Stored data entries
_ _ _

(** [processRequest], at the instant [now] of the system clock. *)
Definition processRequest (now : tm) (request : string) : Method string := fun self =>
  if found (find "GetDeviceInformation" request) then
    handleGetDeviceInformation self
  else if found (find "GetCapabilities" request) then
    handleGetCapabilities self
  else if found (find "GetProfiles" request) then
    handleGetProfiles self
  else if found (find "GetStreamUri" request) then
    handleGetStreamUri self
  else if found (find "GetSystemDateAndTime" request) then
    handleGetSystemDateAndTime now self
  else if found (find "GetConfigurations" request) then
    handlePTZGetConfigurations self
  else
    let body := fault_body in
    (generateSoapEnvelope body, self).

(** The branch that [processRequest] takes, as a value. *)
Inductive Operation : Type :=
  | GetDeviceInformation
  | GetCapabilities
  | GetProfiles
  | GetStreamUri
  | GetSystemDateAndTime
  | PTZGetConfigurations
  | Unrecognized.

Definition classify (request : string) : Operation :=
  if found (find "GetDeviceInformation" request) then GetDeviceInformation
  else if found (find "GetCapabilities" request) then GetCapabilities
  else if found (find "GetProfiles" request) then GetProfiles
  else if found (find "GetStreamUri" request) then GetStreamUri
  else if found (find "GetSystemDateAndTime" request) then GetSystemDateAndTime
  else if found (find "GetConfigurations" request) then PTZGetConfigurations
  else Unrecognized.

(** The builder that [processRequest] runs for each branch. *)
Definition respond (now : tm) (op : Operation) : Method string :=
  match op with
  | GetDeviceInformation => handleGetDeviceInformation
  | GetCapabilities => handleGetCapabilities
  | GetProfiles => handleGetProfiles
  | GetStreamUri => handleGetStreamUri
  | GetSystemDateAndTime => handleGetSystemDateAndTime now
  | PTZGetConfigurations => handlePTZGetConfigurations
  | Unrecognized => fun self => (generateSoapEnvelope fault_body, self)
  end.

(** A run of the server: the requests are served one after the other, each
    at its own instant; the responses and the object after the last one. *)
Fixpoint serve (reqs : list (tm * string)) (self : OnvifServer)
  : list string * OnvifServer :=
  match reqs with
  | [] => ([], self)
  | (now, request) :: reqs' =>
      let '(response, self) := processRequest now request self in
      let '(responses, self) := serve reqs' self in
      (response :: responses, self)
  end.

(* ===================================================================== *)
(** ** Reading a response as text                                         *)
(* ===================================================================== *)

(** [pat] occurs in [s]. *)
Definition Substring (pat s : string) : Prop :=
  exists pre post, s = pre ++ pat ++ post.

(** Number of characters of [s] at which an occurrence of [pat] starts. *)
Fixpoint occurrences (pat s : string) {struct s} : nat :=
  match s with
  | EmptyString => 0%nat
  | String _ s' => ((if prefix pat s then 1 else 0) + occurrences pat s')%nat
  end.

(** [strip pat s]: [s] without its prefix [pat]. *)
Fixpoint strip (pat s : string) : string :=
  match pat, s with
  | String _ pat', String _ s' => strip pat' s'
  | _, _ => s
  end.

(** The text of [s] after, and before, the first occurrence of [pat]. *)
Fixpoint after (pat s : string) {struct s} : option string :=
  if prefix pat s then Some (strip pat s)
  else match s with
       | EmptyString => None
       | String _ s' => after pat s'
       end.

Fixpoint before (pat s : string) {struct s} : option string :=
  if prefix pat s then Some EmptyString
  else match s with
       | EmptyString => None
       | String c s' => option_map (String c) (before pat s')
       end.

(** Character content of the first element [<tag>...</tag>] of [s]. *)
Definition element_text (tag s : string) : option string :=
  match after ("<" ++ tag ++ ">") s with
  | Some rest => before ("</" ++ tag ++ ">") rest
  | None => None
  end.

(** The text of [s] up to the first character [stop] (all of [s] when there
    is none). *)
Fixpoint upto (stop : ascii) (s : string) : string :=
  match s with
  | EmptyString => EmptyString
  | String c s' => if Ascii.eqb c stop then EmptyString else String c (upto stop s')
  end.

(** The values that follow the occurrences of [marker] in [s], each read up
    to the character [stop], in the order of the occurrences. *)
Fixpoint values_after (marker : string) (stop : ascii) (s : string) {struct s}
  : list string :=
  match s with
  | EmptyString => []
  | String _ s' =>
      if prefix marker s
      then upto stop (strip marker s) :: values_after marker stop s'
      else values_after marker stop s'
  end.

(** The [token] attributes of the [trt:Profiles] start tags of a response,
    and the namespace prefixes that a start tag declares. *)
Definition profiles_marker : string := "<trt:Profiles token=" ++ dq.
Definition profile_tokens (response : string) : list string :=
  values_after profiles_marker (ascii_of_nat 34) response.
Definition declared_prefixes (attrs : string) : list string :=
  values_after "xmlns:" "="%char attrs.

(** The attributes of the start tag of the root element of an envelope. *)
Definition root_attributes (response : string) : option string :=
  match after "<SOAP-ENV:Envelope " response with
  | Some rest => before ">" rest
  | None => None
  end.

(** [c] does not occur in [s]. *)
Fixpoint lacks (c : ascii) (s : string) : bool :=
  match s with
  | EmptyString => true
  | String a s' => negb (Ascii.eqb a c) && lacks c s'
  end.

(** [pat] and [s] differ at a position that both have: [pat] is then not a
    prefix of [s], whatever text is appended to [s]. *)
Fixpoint mismatch (pat s : string) : bool :=
  match pat, s with
  | String a pat', String b s' => if Ascii.eqb a b then mismatch pat' s' else true
  | _, _ => false
  end.

(** No occurrence of [pat] starts inside [s], whatever text follows [s]. *)
Fixpoint clear (pat s : string) : bool :=
  match s with
  | EmptyString => true
  | String _ s' => mismatch pat s && clear pat s'
  end.

(** At every position of [s], whether [pat] starts there is settled by the
    characters of [s] alone. *)
Fixpoint decisive (pat s : string) : bool :=
  match s with
  | EmptyString => true
  | String _ s' => (prefix pat s || mismatch pat s) && decisive pat s'
  end.

(** A concatenation of literal and variable pieces, and its normal form: a
    right-nested concatenation in which adjacent literals are merged. *)
Inductive pieces : Type :=
  | Lit (s : string)
  | Var (s : string)
  | Cat (a b : pieces).

Fixpoint denote (t : pieces) : string :=
  match t with
  | Lit s => s
  | Var s => s
  | Cat a b => denote a ++ denote b
  end.

Inductive piece : Type :=
  | PLit (s : string)
  | PVar (s : string).

Definition cons_piece (p : piece) (l : list piece) : list piece :=
  match p, l with
  | PLit a, PLit b :: l' => PLit (a ++ b) :: l'
  | _, _ => p :: l
  end.

Fixpoint flatten (t : pieces) (acc : list piece) : list piece :=
  match t with
  | Lit s => cons_piece (PLit s) acc
  | Var s => PVar s :: acc
  | Cat a b => flatten a (flatten b acc)
  end.

Fixpoint render (l : list piece) : string :=
  match l with
  | [] => EmptyString
  | [PLit s] => s
  | [PVar s] => s
  | PLit s :: l' => s ++ render l'
  | PVar s :: l' => s ++ render l'
  end.

(** The six operation names, in the order in which [processRequest] tries
    them. *)
Definition operation_name (op : Operation) : option string :=
  match op with
  | GetDeviceInformation => Some "GetDeviceInformation"
  | GetCapabilities => Some "GetCapabilities"
  | GetProfiles => Some "GetProfiles"
  | GetStreamUri => Some "GetStreamUri"
  | GetSystemDateAndTime => Some "GetSystemDateAndTime"
  | PTZGetConfigurations => Some "GetConfigurations"
  | Unrecognized => None
  end.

_ _ _

### THE TASK
Repeat every entry exactly, please.

### REPLY
(** [processRequest], at the instant [now] of the system clock. *)
Definition processRequest (now : tm) (request : string) : Method string := fun self =>
  if found (find "GetDeviceInformation" request) then
    handleGetDeviceInformation self
  else if found (find "GetCapabilities" request) then
    handleGetCapabilities self
  else if found (find "GetProfiles" request) then
    handleGetProfiles self
  else if found (find "GetStreamUri" request) then
    handleGetStreamUri self
  else if found (find "GetSystemDateAndTime" request) then
    handleGetSystemDateAndTime now self
  else if found (find "GetConfigurations" request) then
    handlePTZGetConfigurations self
  else
    let body := fault_body in
    (generateSoapEnvelope body, self).

(** The branch that [processRequest] takes, as a value. *)
Inductive Operation : Type :=
  | GetDeviceInformation
  | GetCapabilities
  | GetProfiles
  | GetStreamUri
  | GetSystemDateAndTime
  | PTZGetConfigurations
  | Unrecognized.

Definition classify (request : string) : Operation :=
  if found (find "GetDeviceInformation" request) then GetDeviceInformation
  else if found (find "GetCapabilities" request) then GetCapabilities
  else if found (find "GetProfiles" request) then GetProfiles
  else if found (find "GetStreamUri" request) then GetStreamUri
  else if found (find "GetSystemDateAndTime" request) then GetSystemDateAndTime
  else if found (find "GetConfigurations" request) then PTZGetConfigurations
  else Unrecognized.

(** The builder that [processRequest] runs for each branch. *)
Definition respond (now : tm) (op : Operation) : Method string :=
  match op with
  | GetDeviceInformation => handleGetDeviceInformation
  | GetCapabilities => handleGetCapabilities
  | GetProfiles => handleGetProfiles
  | GetStreamUri => handleGetStreamUri
  | GetSystemDateAndTime => handleGetSystemDateAndTime now
  | PTZGetConfigurations => handlePTZGetConfigurations
  | Unrecognized => fun self => (generateSoapEnvelope fault_body, self)
  end.

(** A run of the server: the requests are served one after the other, each
    at its own instant; the responses and the object after the last one. *)
Fixpoint serve (reqs : list (tm * string)) (self : OnvifServer)
  : list string * OnvifServer :=
  match reqs with
  | [] => ([], self)
  | (now, request) :: reqs' =>
      let '(response, self) := processRequest now request self in
      let '(responses, self) := serve reqs' self in
      (response :: responses, self)
  end.

(* ===================================================================== *)
(** ** Reading a response as text                                         *)
(* ===================================================================== *)

(** [pat] occurs in [s]. *)
Definition Substring (pat s : string) : Prop :=
  exists pre post, s = pre ++ pat ++ post.

(** Number of characters of [s] at which an occurrence of [pat] starts. *)
Fixpoint occurrences (pat s : string) {struct s} : nat :=
  match s with
  | EmptyString => 0%nat
  | String _ s' => ((if prefix pat s then 1 else 0) + occurrences pat s')%nat
  end.

(** [strip pat s]: [s] without its prefix [pat]. *)
Fixpoint strip (pat s : string) : string :=
  match pat, s with
  | String _ pat', String _ s' => strip pat' s'
  | _, _ => s
  end.

(** The text of [s] after, and before, the first occurrence of [pat]. *)
Fixpoint after (pat s : string) {struct s} : option string :=
  if prefix pat s then Some (strip pat s)
  else match s with
       | EmptyString => None
       | String _ s' => after pat s'
       end.

Fixpoint before (pat s : string) {struct s} : option string :=
  if prefix pat s then Some EmptyString
  else match s with
       | EmptyString => None
       | String c s' => option_map (String c) (before pat s')
       end.

(** Character content of the first element [<tag>...</tag>] of [s]. *)
Definition element_text (tag s : string) : option string :=
  match after ("<" ++ tag ++ ">") s with
  | Some rest => before ("</" ++ tag ++ ">") rest
  | None => None
  end.

(** The text of [s] up to the first character [stop] (all of [s] when there
    is none). *)
Fixpoint upto (stop : ascii) (s : string) : string :=
  match s with
  | EmptyString => EmptyString
  | String c s' => if Ascii.eqb c stop then EmptyString else String c (upto stop s')
  end.

(** The values that follow the occurrences of [marker] in [s], each read up
    to the character [stop], in the order of the occurrences. *)
Fixpoint values_after (marker : string) (stop : ascii) (s : string) {struct s}
  : list string :=
  match s with
  | EmptyString => []
  | String _ s' =>
      if prefix marker s
      then upto stop (strip marker s) :: values_after marker stop s'
      else values_after marker stop s'
  end.

(** The [token] attributes of the [trt:Profiles] start tags of a response,
    and the namespace prefixes that a start tag declares. *)
Definition profiles_marker : string := "<trt:Profiles token=" ++ dq.
Definition profile_tokens (response : string) : list string :=
  values_after profiles_marker (ascii_of_nat 34) response.
Definition declared_prefixes (attrs : string) : list string :=
  values_after "xmlns:" "="%char attrs.

(** The attributes of the start tag of the root element of an envelope. *)
Definition root_attributes (response : string) : option string :=
  match after "<SOAP-ENV:Envelope " response with
  | Some rest => before ">" rest
  | None => None
  end.

(** [c] does not occur in [s]. *)
Fixpoint lacks (c : ascii) (s : string) : bool :=
  match s with
  | EmptyString => true
  | String a s' => negb (Ascii.eqb a c) && lacks c s'
  end.

(** [pat] and [s] differ at a position that both have: [pat] is then not a
    prefix of [s], whatever text is appended to [s]. *)
Fixpoint mismatch (pat s : string) : bool :=
  match pat, s with
  | String a pat', String b s' => if Ascii.eqb a b then mismatch pat' s' else true
  | _, _ => false
  end.

(** No occurrence of [pat] starts inside [s], whatever text follows [s]. *)
Fixpoint clear (pat s : string) : bool :=
  match s with
  | EmptyString => true
  | String _ s' => mismatch pat s && clear pat s'
  end.

(** At every position of [s], whether [pat] starts there is settled by the
    characters of [s] alone. *)
Fixpoint decisive (pat s : string) : bool :=
  match s with
  | EmptyString => true
  | String _ s' => (prefix pat s || mismatch pat s) && decisive pat s'
  end.

(** A concatenation of literal and variable pieces, and its normal form: a
    right-nested concatenation in which adjacent literals are merged. *)
Inductive pieces : Type :=
  | Lit (s : string)
  | Var (s : string)
  | Cat (a b : pieces).

Fixpoint denote (t : pieces) : string :=
  match t with
  | Lit s => s
  | Var s => s
  | Cat a b => denote a ++ denote b
  end.

Inductive piece : Type :=
  | PLit (s : string)
  | PVar (s : string).

Definition cons_piece (p : piece) (l : list piece) : list piece :=
  match p, l with
  | PLit a, PLit b :: l' => PLit (a ++ b) :: l'
  | _, _ => p :: l
  end.

Fixpoint flatten (t : pieces) (acc : list piece) : list piece :=
  match t with
  | Lit s => cons_piece (PLit s) acc
  | Var s => PVar s :: acc
  | Cat a b => flatten a (flatten b acc)
  end.

Fixpoint render (l : list piece) : string :=
  match l with
  | [] => EmptyString
  | [PLit s] => s
  | [PVar s] => s
  | PLit s :: l' => s ++ render l'
  | PVar s :: l' => s ++ render l'
  end.

(** The six operation names, in the order in which [processRequest] tries
    them. *)
Definition operation_name (op : Operation) : option string :=
  match op with
  | GetDeviceInformation => Some "GetDeviceInformation"
  | GetCapabilities => Some "GetCapabilities"
  | GetProfiles => Some "GetProfiles"
  | GetStreamUri => Some "GetStreamUri"
  | GetSystemDateAndTime => Some "GetSystemDateAndTime"
  | PTZGetConfigurations => Some "GetConfigurations"
  | Unrecognized => None
  end.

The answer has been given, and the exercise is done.